● **WHAT TO PRODUCE**
Output the complete listing. Match it exactly.

RECORDS FOR THE EXERCISE Start Marker

Lemma synthesis_fault_loses_the_texts_witness :
  answer mute (Some "q.wav") (Some "arm.png") demo_world = Exn "ApiError"
  ∧ calls_of is_synthesize
      (final mute (Some "q.wav") (Some "arm.png") demo_world)
    = [CSynthesize "With what I see, I think you have a mild rash"
         "final.mp3"].
Proof.
  destruct (synthesis_fault_loses_the_texts mute "q.wav" (Some "arm.png")
              demo_world demo_world demo_world demo_world
              "What is this rash on my arm"
              "With what I see, I think you have a mild rash" "ApiError")
    as (Ha & Hc & _);
    [vm_compute; reflexivity
    | exists "b64:PNG", demo_world; split; vm_compute; reflexivity
    | vm_compute; reflexivity |].
  split; [exact Ha | exact Hc].
Defined.

(** ** The order of the calls *)

(** X2: whatever happens, the calls of a request with an audio path come
    in the order transcription, image encoding, vision analysis, speech
    synthesis when the image path is non-empty, and transcription, speech
    synthesis otherwise, each at most once and none skipped: a request
    that stops early has made an initial part of that sequence. *)
Theorem calls_follow_the_pipeline (svc : Collaborators)
    (audio : string) (image : option string) (w : World) :
  map kind_of (calls (final svc (Some audio) image w))
    `prefix_of`
    match image with
    | None | Some "" => [KTranscribe; KSynthesize]
    | Some _ => [KTranscribe; KEncode; KAnalyze; KSynthesize]
    end.
Proof.
  destruct (image_cases image) as [-> | [-> | (c & r & ->)]];
    all_outcomes; cbn [map kind_of]; eexists; reflexivity.
Qed.

(** X3: a request that returns has made all calls of its sequence and
    none has raised: with a non-empty image path the four calls, on the
    audio path, on the image path as given, on the prompt and the encoded
    image, and on the response; without one the two calls, on the audio
    path and on the sentinel.  Each call is the collaborator applied to
    these arguments in the world the previous call left: the transcript
    is what the transcription returned, the encoded image what
    [encode_image] returned, the response what the vision analysis
    returned, and the third component what the synthesis returned. *)
Theorem returned_request_full_trace (svc : Collaborators)
    (audio : string) (image : option string) (w : World) t r p :
  answer svc (Some audio) image w = Ok (t, r, p) →
  (∃ w1 w2,
     transcribe_with_groq svc (environ w !! "GROQ_API_KEY") audio
       "whisper-large-v3" w = Returned t w1
     ∧ match image with
       | None | Some "" =>
           r = "No image provided for me to analyze" ∧ w2 = w1
           ∧ calls (final svc (Some audio) image w)
             = [CTranscribe (environ w !! "GROQ_API_KEY") audio
                  "whisper-large-v3";
                CSynthesize "No image provided for me to analyze"
                  "final.mp3"]
       | Some path =>
           ∃ encoded w',
             encode_image svc path w1 = Returned encoded w'
             ∧ analyze_image_with_query svc (system_prompt +:+ t) encoded
                 "meta-llama/llama-4-scout-17b-16e-instruct" w'
               = Returned r w2
             ∧ calls (final svc (Some audio) image w)
               = [CTranscribe (environ w !! "GROQ_API_KEY") audio
                    "whisper-large-v3";
                  CEncodeImage path;
                  CAnalyze (system_prompt +:+ t) encoded
                    "meta-llama/llama-4-scout-17b-16e-instruct";
                  CSynthesize r "final.mp3"]
       end
     ∧ text_to_speech_with_elevenlabs svc r "final.mp3" w2
       = Returned p (after svc (Some audio) image w))
  ∧ Forall (λ entry, raised entry = None)
      (trace (final svc (Some audio) image w)).
Proof.
  intros H. unfold after.
  destruct (image_cases image) as [-> | [-> | (c & rest & ->)]];
    all_outcomes; try discriminate H; injection H as <- <- <-;
    (split; [eauto 12 | repeat constructor]).
Qed.
(** * ultrafast.js: the result cache and the search coordinator

    A shallow embedding of the cache ([searchCache], [getCachedResults],
    [setCachedResults]) and of the request layer ([optimizedFetch],
    [executeParallelSearches]) of [src/ultrafast.js], with the two callers
    that write the cache ([performSearchFast], [preloadSearchData]), and of
    the parts of the page around them that compute: the paging and the
    pagination of [renderResultsFast], [getResponsiveGridColumns], the
    title, link and image of an item ([getPrimaryImage]),
    [extractContentSnippet], the debouncing of the preload
    ([optimizedDebouncedSearch]) and [getOrCreateVisitorId].

    Conventions.
    - JS strings are modelled by [string]; [toLowerCase] lower-cases the
      ASCII letters and leaves every other code unit alone.
    - The search is given twice: on a text and a [Network] of replies, and
      as the browser runs it, on the UTF-16 code units of the query
      ([JsString], on which [encodeURIComponent] can throw) and a [Wire],
      a network on which the body of a response may never arrive.  The
      second is the first for a well-formed query and bodies that arrive
      ([executeParallelSearches_raw_sound]).
    - [Date.now()] is an integer number of milliseconds, a [Z].
    - The JS [Map] is an association list in insertion order.
    - Asynchronous code is written in a state monad over a [World]; a
      function that awaits the network is split at the await into a part
      that issues the requests and a part that runs when they settle, so
      that another call can be placed in between.
    - What is drawn on the page is an event of the world's log; drawing
      is taken not to throw. *)

From Stdlib Require Import List String Ascii ZArith NArith Bool Lia
  DecimalString.
Import ListNotations.
Open Scope string_scope.
Open Scope list_scope.
Set Warnings "-register-all".

(** ** JS values that cross the JSON boundary *)

Inductive Json : Type :=
| JNull
| JBool (b : bool)
| JNum (n : Z)
| JStr (s : string)
| JArr (items : list Json)
| JObj (props : list (string * Json)).

(** A plain JS object: its own enumerable properties, in insertion order. *)
Definition JsObject : Type := list (string * Json).

(** ** The JS [Map]: keyed by strings, iterated in insertion order *)

Module JsMap.
Section WithValues.
Context {V : Type}.

Definition Map : Type := list (string * V).

Definition empty : Map := [].

(** [m.get(k)]; [None] is [undefined]. *)
Fixpoint get (m : Map) (k : string) : option V :=
  match m with
  | [] => None
  | (k', v) :: m' => if String.eqb k' k then Some v else get m' k
  end.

RECORDS FOR THE EXERCISE End Marker

● **REPLY**
Lemma synthesis_fault_loses_the_texts_witness :
  answer mute (Some "q.wav") (Some "arm.png") demo_world = Exn "ApiError"
  ∧ calls_of is_synthesize
      (final mute (Some "q.wav") (Some "arm.png") demo_world)
    = [CSynthesize "With what I see, I think you have a mild rash"
         "final.mp3"].
Proof.
  destruct (synthesis_fault_loses_the_texts mute "q.wav" (Some "arm.png")
              demo_world demo_world demo_world demo_world
              "What is this rash on my arm"
              "With what I see, I think you have a mild rash" "ApiError")
    as (Ha & Hc & _);
    [vm_compute; reflexivity
    | exists "b64:PNG", demo_world; split; vm_compute; reflexivity
    | vm_compute; reflexivity |].
  split; [exact Ha | exact Hc].
Defined.

(** ** The order of the calls *)

(** X2: whatever happens, the calls of a request with an audio path come
    in the order transcription, image encoding, vision analysis, speech
    synthesis when the image path is non-empty, and transcription, speech
    synthesis otherwise, each at most once and none skipped: a request
    that stops early has made an initial part of that sequence. *)
Theorem calls_follow_the_pipeline (svc : Collaborators)
    (audio : string) (image : option string) (w : World) :
  map kind_of (calls (final svc (Some audio) image w))
    `prefix_of`
    match image with
    | None | Some "" => [KTranscribe; KSynthesize]
    | Some _ => [KTranscribe; KEncode; KAnalyze; KSynthesize]
    end.
Proof.
  destruct (image_cases image) as [-> | [-> | (c & r & ->)]];
    all_outcomes; cbn [map kind_of]; eexists; reflexivity.
Qed.

(** X3: a request that returns has made all calls of its sequence and
    none has raised: with a non-empty image path the four calls, on the
    audio path, on the image path as given, on the prompt and the encoded
    image, and on the response; without one the two calls, on the audio
    path and on the sentinel.  Each call is the collaborator applied to
    these arguments in the world the previous call left: the transcript
    is what the transcription returned, the encoded image what
    [encode_image] returned, the response what the vision analysis
    returned, and the third component what the synthesis returned. *)
Theorem returned_request_full_trace (svc : Collaborators)
    (audio : string) (image : option string) (w : World) t r p :
  answer svc (Some audio) image w = Ok (t, r, p) →
  (∃ w1 w2,
     transcribe_with_groq svc (environ w !! "GROQ_API_KEY") audio
       "whisper-large-v3" w = Returned t w1
     ∧ match image with
       | None | Some "" =>
           r = "No image provided for me to analyze" ∧ w2 = w1
           ∧ calls (final svc (Some audio) image w)
             = [CTranscribe (environ w !! "GROQ_API_KEY") audio
                  "whisper-large-v3";
                CSynthesize "No image provided for me to analyze"
                  "final.mp3"]
       | Some path =>
           ∃ encoded w',
             encode_image svc path w1 = Returned encoded w'
             ∧ analyze_image_with_query svc (system_prompt +:+ t) encoded
                 "meta-llama/llama-4-scout-17b-16e-instruct" w'
               = Returned r w2
             ∧ calls (final svc (Some audio) image w)
               = [CTranscribe (environ w !! "GROQ_API_KEY") audio
                    "whisper-large-v3";
                  CEncodeImage path;
                  CAnalyze (system_prompt +:+ t) encoded
                    "meta-llama/llama-4-scout-17b-16e-instruct";
                  CSynthesize r "final.mp3"]
       end
     ∧ text_to_speech_with_elevenlabs svc r "final.mp3" w2
       = Returned p (after svc (Some audio) image w))
  ∧ Forall (λ entry, raised entry = None)
      (trace (final svc (Some audio) image w)).
Proof.
  intros H. unfold after.
  destruct (image_cases image) as [-> | [-> | (c & rest & ->)]];
    all_outcomes; try discriminate H; injection H as <- <- <-;
    (split; [eauto 12 | repeat constructor]).
Qed.
(** * ultrafast.js: the result cache and the search coordinator

    A shallow embedding of the cache ([searchCache], [getCachedResults],
    [setCachedResults]) and of the request layer ([optimizedFetch],
    [executeParallelSearches]) of [src/ultrafast.js], with the two callers
    that write the cache ([performSearchFast], [preloadSearchData]), and of
    the parts of the page around them that compute: the paging and the
    pagination of [renderResultsFast], [getResponsiveGridColumns], the
    title, link and image of an item ([getPrimaryImage]),
    [extractContentSnippet], the debouncing of the preload
    ([optimizedDebouncedSearch]) and [getOrCreateVisitorId].

    Conventions.
    - JS strings are modelled by [string]; [toLowerCase] lower-cases the
      ASCII letters and leaves every other code unit alone.
    - The search is given twice: on a text and a [Network] of replies, and
      as the browser runs it, on the UTF-16 code units of the query
      ([JsString], on which [encodeURIComponent] can throw) and a [Wire],
      a network on which the body of a response may never arrive.  The
      second is the first for a well-formed query and bodies that arrive
      ([executeParallelSearches_raw_sound]).
    - [Date.now()] is an integer number of milliseconds, a [Z].
    - The JS [Map] is an association list in insertion order.
    - Asynchronous code is written in a state monad over a [World]; a
      function that awaits the network is split at the await into a part
      that issues the requests and a part that runs when they settle, so
      that another call can be placed in between.
    - What is drawn on the page is an event of the world's log; drawing
      is taken not to throw. *)

From Stdlib Require Import List String Ascii ZArith NArith Bool Lia
  DecimalString.
Import ListNotations.
Open Scope string_scope.
Open Scope list_scope.
Set Warnings "-register-all".

(** ** JS values that cross the JSON boundary *)

Inductive Json : Type :=
| JNull
| JBool (b : bool)
| JNum (n : Z)
| JStr (s : string)
| JArr (items : list Json)
| JObj (props : list (string * Json)).

(** A plain JS object: its own enumerable properties, in insertion order. *)
Definition JsObject : Type := list (string * Json).

(** ** The JS [Map]: keyed by strings, iterated in insertion order *)

Module JsMap.
Section WithValues.
Context {V : Type}.

Definition Map : Type := list (string * V).

Definition empty : Map := [].

(** [m.get(k)]; [None] is [undefined]. *)
Fixpoint get (m : Map) (k : string) : option V :=
  match m with
  | [] => None
  | (k', v) :: m' => if String.eqb k' k then Some v else get m' k
  end.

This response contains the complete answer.